→ Records shown:
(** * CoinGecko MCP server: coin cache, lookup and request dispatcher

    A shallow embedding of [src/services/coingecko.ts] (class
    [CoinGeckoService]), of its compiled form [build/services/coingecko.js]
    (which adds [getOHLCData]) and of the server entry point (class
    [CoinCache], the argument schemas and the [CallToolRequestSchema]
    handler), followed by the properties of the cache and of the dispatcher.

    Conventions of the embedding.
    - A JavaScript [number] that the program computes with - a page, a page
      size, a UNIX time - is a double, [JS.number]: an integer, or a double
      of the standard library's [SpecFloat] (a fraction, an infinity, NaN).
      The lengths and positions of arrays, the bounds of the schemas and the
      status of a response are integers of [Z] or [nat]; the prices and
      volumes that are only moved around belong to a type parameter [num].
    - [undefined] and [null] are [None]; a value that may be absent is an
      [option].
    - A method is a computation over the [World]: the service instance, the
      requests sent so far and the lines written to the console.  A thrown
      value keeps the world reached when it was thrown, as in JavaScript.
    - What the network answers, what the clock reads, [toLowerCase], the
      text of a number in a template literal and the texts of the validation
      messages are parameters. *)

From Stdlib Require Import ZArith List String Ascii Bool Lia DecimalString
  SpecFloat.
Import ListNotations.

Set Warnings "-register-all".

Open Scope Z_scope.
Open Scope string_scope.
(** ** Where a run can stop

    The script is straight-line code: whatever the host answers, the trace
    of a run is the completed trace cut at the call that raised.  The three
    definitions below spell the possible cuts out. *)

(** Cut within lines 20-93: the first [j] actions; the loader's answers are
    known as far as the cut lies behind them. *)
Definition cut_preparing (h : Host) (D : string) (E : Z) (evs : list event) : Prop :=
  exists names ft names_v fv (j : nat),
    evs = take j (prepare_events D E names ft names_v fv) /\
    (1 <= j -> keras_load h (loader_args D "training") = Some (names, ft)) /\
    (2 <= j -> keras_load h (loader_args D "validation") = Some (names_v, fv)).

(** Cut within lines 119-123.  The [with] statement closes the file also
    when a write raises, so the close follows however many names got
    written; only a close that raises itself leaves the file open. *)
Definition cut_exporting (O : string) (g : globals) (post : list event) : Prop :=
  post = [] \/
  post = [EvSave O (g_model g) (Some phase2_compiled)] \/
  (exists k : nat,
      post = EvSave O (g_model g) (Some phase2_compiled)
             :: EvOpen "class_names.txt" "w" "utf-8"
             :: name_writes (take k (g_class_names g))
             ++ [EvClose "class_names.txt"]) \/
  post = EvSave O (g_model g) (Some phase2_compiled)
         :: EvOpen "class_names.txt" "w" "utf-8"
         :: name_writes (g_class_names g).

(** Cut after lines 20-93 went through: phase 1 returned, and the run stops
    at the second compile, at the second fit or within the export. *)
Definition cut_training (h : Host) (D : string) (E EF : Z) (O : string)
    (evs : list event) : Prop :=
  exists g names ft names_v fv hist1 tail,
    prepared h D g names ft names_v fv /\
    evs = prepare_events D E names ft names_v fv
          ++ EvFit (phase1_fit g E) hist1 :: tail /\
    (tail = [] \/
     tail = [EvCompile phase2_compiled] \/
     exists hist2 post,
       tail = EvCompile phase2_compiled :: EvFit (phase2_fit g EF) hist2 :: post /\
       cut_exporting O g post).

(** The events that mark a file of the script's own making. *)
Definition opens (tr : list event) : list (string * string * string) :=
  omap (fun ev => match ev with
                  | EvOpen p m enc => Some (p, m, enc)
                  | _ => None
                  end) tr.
---
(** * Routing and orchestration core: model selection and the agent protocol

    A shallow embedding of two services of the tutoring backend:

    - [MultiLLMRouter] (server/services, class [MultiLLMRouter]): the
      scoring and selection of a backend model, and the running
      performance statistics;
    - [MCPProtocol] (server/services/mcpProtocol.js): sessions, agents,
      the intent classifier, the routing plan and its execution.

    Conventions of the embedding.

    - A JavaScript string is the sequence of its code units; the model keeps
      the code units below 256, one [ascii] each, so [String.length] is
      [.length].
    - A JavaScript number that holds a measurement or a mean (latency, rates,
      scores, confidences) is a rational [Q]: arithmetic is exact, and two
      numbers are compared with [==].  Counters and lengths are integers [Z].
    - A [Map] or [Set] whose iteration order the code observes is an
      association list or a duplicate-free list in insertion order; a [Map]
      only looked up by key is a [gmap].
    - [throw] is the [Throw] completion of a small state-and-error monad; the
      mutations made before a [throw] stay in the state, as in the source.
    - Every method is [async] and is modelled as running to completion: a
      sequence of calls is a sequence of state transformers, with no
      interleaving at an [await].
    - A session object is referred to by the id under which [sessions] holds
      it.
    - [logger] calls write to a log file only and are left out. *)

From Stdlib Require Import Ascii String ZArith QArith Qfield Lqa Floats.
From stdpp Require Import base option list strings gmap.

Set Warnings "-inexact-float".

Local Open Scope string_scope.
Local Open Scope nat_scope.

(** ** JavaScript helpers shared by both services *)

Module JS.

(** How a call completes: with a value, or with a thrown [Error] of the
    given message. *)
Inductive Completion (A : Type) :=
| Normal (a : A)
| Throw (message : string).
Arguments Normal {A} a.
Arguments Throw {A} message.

→ Exercise requirements:
Gather every line from the listing above in which the word "EvFit" appears.

→ Worked solution:
          ++ EvFit (phase1_fit g E) hist1 :: tail /\
       tail = EvCompile phase2_compiled :: EvFit (phase2_fit g EF) hist2 :: post /\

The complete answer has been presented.